# RAW Diet and treats



## [email protected] (Jan 26, 2008)

Hi All

I have now been feeding RAW for approx. 2 months or so. Fynn has been gaining weight and we have been getting a good routine going. My question now is in regards to training treats. I train him in Obedience, and still use treats like cooked hot dogs pieces, cheese, liver treats, and all kinds of other chewy treats that you can buy at the pet store. Basically, I am using the same training treats as before I started feeding RAW.

I just want to know what people who feed RAW use for training treats.

Thanks

Simone


----------



## lhczth (Apr 5, 2000)

Pretty much do what you are doing. I mostly use cheese.


----------



## Lauri & The Gang (Jun 28, 2001)

I purchase the cheapest, smallest dog biscuits I can find or I use some of the cats kibble. I figure a small amount of the 'bad' stuff isn't going to kill them.


----------



## Momto2GSDs (Mar 22, 2012)

We use cooked meat with a little garlic powder sprinkled on! 
*Meat Treats*
*Items needed:*
*Non Stick Fry Pan*
*Large Round Steak or Pork Chops or Calves Liver*
*Scissors*
1. Trim off all fat on the edges and in-between and if it has a bone in it, remove that too. 
(Note: If you are using calf’s liver, after it is unfrozen, soak up the excess blood with paper towel. Only braise the liver long enough on both sides to be cooked to a “medium” range, otherwise it will get crumbly. Drain the liquid during cooking if needed.) 
2. Take a pair of scissors (outstanding tool for cutting meat) and cut the meat into manageable squares or rectangles.
3. Choose a fry pan (non stick works the easiest) and give the pan a small drop of oil or a quick spray of Pam.
4. Heat the pan until really hot and drop in the meat pieces in to sizzle. Keep your heat high but don’t leave the pan unattended.
5. Sprinkle on a little garlic powder or garlic salt.
6. Let it sizzle for about a minute or two then flip over. Braise the other side (pour off the juice if there is too much) and remove from pan when the middle is pink. Place on to paper towel, blot and let cool.
7. Take your scissors and cut all of the meat in strips about ¼” wide. Now take those strips and cut small pieces about the size of a ½ of a dime, (or whatever size you prefer).
8. Place small amounts into sealable snack baggies, and then place in freezer. Pull a bag out of the freezer whenever you need them and keep them in the fridge. Of course the dogs love them frozen too, if you forget! They will unthaw quickly in your pocket.

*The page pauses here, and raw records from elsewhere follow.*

(** On a page where no statement throws, the handler is [click]. *)
Lemma click_on_sound :
  (forall e, raised p e = None) -> click_on p h = click h.
Proof.
  intros Hnone.
  assert (C : completes p = true).
  { unfold completes. apply forallb_forall. intros e _. now rewrite Hnone. }
  rewrite (click_on_run C), click_run, guarded_trace_on_drawing; [reflexivity| |].
  - exact (Hnone (Plotly_newPlot irrPlotDiv [] irrLayout)).
  - exact (Hnone (Plotly_newPlot moicPlotDiv [] moicLayout)).
Qed.

(** When reading the controls fails or the run does not reach the report,
    the guarded part is the one of [click]: no chart is drawn in it. *)
Lemma guarded_trace_on_unrendered :
  renders h = false -> guarded_trace_on p h = guarded_trace h.
Proof.
  unfold renders, guarded_trace_on, guarded_trace.
  destruct (snd (inputData h)) as [o|e]; [|reflexivity].
  destruct (respond h (JSON.stringify o)) as [e|e|[|] r]; try reflexivity.
  destruct (metrics r); [discriminate | reflexivity].
Qed.

End PageRun.
(** With [done] set, a step keeps it set and comes nearer to the exit. *)
Lemma step_done m w :
  (forall v, machine_vars m = Some v -> done v = true) ->
  (forall v, machine_vars (fst (step pf s m w)) = Some v -> done v = true)
  /\ (steps_left (fst (step pf s m w)) <= steps_left m - 1)%nat.
Proof.
  intro D. destruct m as [v|v [|fn rest]|v|]; simpl in *.
  - rewrite (D v eq_refl). simpl. split; [|lia].
    intros v' H. injection H as <-. now apply D.
  - split; [|lia]. intros v' H. injection H as <-. now apply D.
  - destruct (body_cases pf s v fn rest w)
      as [C|[v1 [ev1 [Hh [C|[[C _]|[C|[C _]]]]]]]]; rewrite C; simpl;
      try (split; [discriminate | lia]);
      destruct (hourly_tasks_keeps pf s v w v1 ev1 Hh) as [Hd _];
      (split; [|lia]); intros v' H; injection H as <-; simpl;
      try reflexivity; rewrite Hd; now apply D.
  - split; [|lia]. intros v' H. injection H as <-. now apply D.
  - split; [discriminate | lia].
Qed.


Lemma run_done ws : forall m,
  (forall v, machine_vars m = Some v -> done v = true) ->
  (steps_left m <= List.length ws)%nat ->
  fst (run pf s m ws) = Crashed \/ exists v, fst (run pf s m ws) = Exited v.
Proof.
  induction ws as [|w ws IH]; intros m D L.
  - simpl in *. destruct m as [v|v it|v|]; simpl in L; try lia;
      [right; now exists v | now left].
  - rewrite run_cons. cbn [fst].
    destruct (step_done m w D) as [D1 L1].
    apply IH; [exact D1|]. simpl in L. lia.
Qed.


End LoopRuns.



(** X11.  Once [done] is set the program is over after at most as many
    steps as there are paths left in the iterator, plus two: each path
    left still gets its turn, then the iterator is found empty and the
    test of the [while] ends the loop (or the program has crashed). *)
Theorem X11_done_ends_the_loop_after_the_pass :
  forall (pf : string -> option pyfloat) (s : setup) (ws : list World)
         (m : machine),
  (forall v, machine_vars m = Some v -> done v = true) ->
  (steps_left m <= List.length ws)%nat ->
  fst (run pf s m ws) = Crashed \/ exists v, fst (run pf s m ws) = Exited v.
Proof. intros pf s ws m. apply run_done. Qed.

Lemma X11_done_ends_the_loop_after_the_pass_witness :
  fst (run Decimal.decimal_float example_setup
         (InFor (set_done (example_vars 22 true) true) ["b.jpg"])
         [example_world 22 (-1); example_world 22 (-1); example_world 22 (-1)])
  = Crashed
  \/ exists v,
       fst (run Decimal.decimal_float example_setup
              (InFor (set_done (example_vars 22 true) true) ["b.jpg"])
              [example_world 22 (-1); example_world 22 (-1);
               example_world 22 (-1)])
       = Exited v.
Proof.
  refine (X11_done_ends_the_loop_after_the_pass Decimal.decimal_float
            example_setup
            [example_world 22 (-1); example_world 22 (-1); example_world 22 (-1)]
            (InFor (set_done (example_vars 22 true) true) ["b.jpg"]) _ _).
  - intros v H. injection H as <-. reflexivity.
  - simpl. lia.
Defined.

The process takes a little time but saves a lot of $$ and the dogs go crazy for them!
*“BONE’ APPETITE” ! 
*
Moms


----------



## Springbrz (Aug 13, 2013)

Red Barn Naturals food log cut into tiny pieces.


----------



## wolfy dog (Aug 1, 2012)

lots of variety: string cheese, cheerios, mixed with some bacon grease, left over meat in small pieces, Instinct fresh frozen dog food as treats (Petco), some good kibble mixed in the bunch that will soak up the good stuff. If everything is a little dry I sprinkle some salmon oil or....Easy Cheese (yuk!) on it.


----------



## Flutter (Aug 2, 2013)

There are several high quality kibbles that you could use that have small pieces (eg. Canine Caviar and Back to Basics). Oven Baked kibble isn't greasy which is really nice if you're handling the treats a lot. 

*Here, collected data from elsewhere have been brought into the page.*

(** X17: once [close] has settled, with or without an error, the server
    holds no instance any more, and closing it again resolves at once: the
    second [close] calls its callback, if it has one, and makes no call on a
    node server. *)
Theorem close_is_final with_callback again s :
  (close with_callback s).1 <> Pending ->
  instance (close with_callback s).2 = None /\
  (close again (close with_callback s).2).1 = Fulfilled JUndefined /\
  effects (close again (close with_callback s).2).2 =
    effects (close with_callback s).2 ++ call_optional again Callback.
Proof.
  intros Hsettled. pose proof (close_settled _ _ Hsettled) as Hnone.
  split; [done|]. unfold close at 1 3. by rewrite Hnone.
Qed.

Lemma close_is_final_witness :
  let s := mkServer (mkOptions 80 true)
             (Some (mkInstance true true (Some (Some (JError "Error" "not running")))))
             [] in
  instance (close true s).2 = None /\
  (close true (close true s).2).1 = Fulfilled JUndefined /\
  effects (close true (close true s).2).2 =
    effects (close true s).2 ++ call_optional true Callback.
Proof.
  intros s. apply (close_is_final true true s). discriminate.
Defined.

(** X18: a server whose [close] has settled cannot be started again:
    [startServer] makes no call to [listen] and its promise stays pending. *)
Theorem start_after_close_stays_pending with_callback s :
  (close with_callback s).1 <> Pending ->
  startServer (close with_callback s).2 = (Pending, (close with_callback s).2).
Proof.
  intros Hsettled. unfold startServer.
  by rewrite (close_settled _ _ Hsettled).
Qed.

Lemma start_after_close_stays_pending_witness :
  let s := mkServer (mkOptions 80 false)
             (Some (mkInstance false true (Some None))) [] in
  startServer (close false s).2 = (Pending, (close false s).2).
Proof.
  intros s. apply (start_after_close_stays_pending false s). discriminate.
Defined.

(** X19: when the strategy's [close] fails because the server's [close]
    reported an error, the strategy keeps its server (the assignment after
    the [await] is not reached), the server itself has let go of its
    instance, and closing the strategy again resolves and leaves it without
    a server. *)
Theorem strategy_close_can_be_retried s err server' :
  strategy_close (Some s) = (Rejected err, server') ->
  exists s',
    server' = Some s' /\ instance s' = None /\
    strategy_close server' = (Fulfilled JUndefined, None).
Proof.
  unfold strategy_close at 1.
  destruct (close false s) as [p s'] eqn:Hclose.
  destruct p as [v|err'|]; try done. intros [= <- <-].
  assert (Hset : (close false s).1 <> Pending) by (by rewrite Hclose).
  pose proof (close_settled false s Hset) as Hnone.
  rewrite Hclose in Hnone. simpl in Hnone.
  exists s'. split; [done|]. split; [done|].
  unfold strategy_close, close. by rewrite Hnone.
Qed.

Lemma strategy_close_can_be_retried_witness :
  let s := mkServer (mkOptions 80 false)
             (Some (mkInstance true true (Some (Some (JStr "busy"))))) [] in
  exists s',
    Some (close false s).2 = Some s' /\ instance s' = None /\
    strategy_close (Some (close false s).2) = (Fulfilled JUndefined, None).
Proof.
  intros s.
  apply (strategy_close_can_be_retried s (JStr "busy")).
  reflexivity.
Defined.

End ServerSafety.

Our dog is constantly in training and we use things like dehydrated apples broken into small pieces, dehydrated lung, dehydrated liver, carrots, cheese, dehydrated sweet potato, dehydrated banana, etc. Firm fruits and veggies are easy and not too messy to be used fresh. 

If you're short on time you can even use shredded cheese


----------



## lawhyno (Mar 9, 2013)

Cheapest and best treats are boiled boneless/skinless chicken breast. They aren't costly - in LA I can find them for $1-1.50/lb. A pound of boiled chicken breast can last you 2-3 days sometimes, depending on how much you train. Just cut them into small pieces and store the stuff you don't use in the fridge. You just need to cook it every couple days but it's easy, inexpensive, and healthy. It takes 15 minutes to boil. 
Best. 

P.S. I usually just use my dog's raw food and cut it into small pieces and train with their daily meals. It's an option.


----------



## Bob_McBob (Nov 15, 2012)

I feed raw, but I'm fine with giving him hot dog bits, nice dog biscuits, and so on if necessary. Nowadays I dehydrate some of the chicken, liver, etc. he would normally be eating and cut it into little pieces for training treats.


----------



## [email protected] (Jan 26, 2008)

Thanks a lot for your answers. I guess I am on the right track.


----------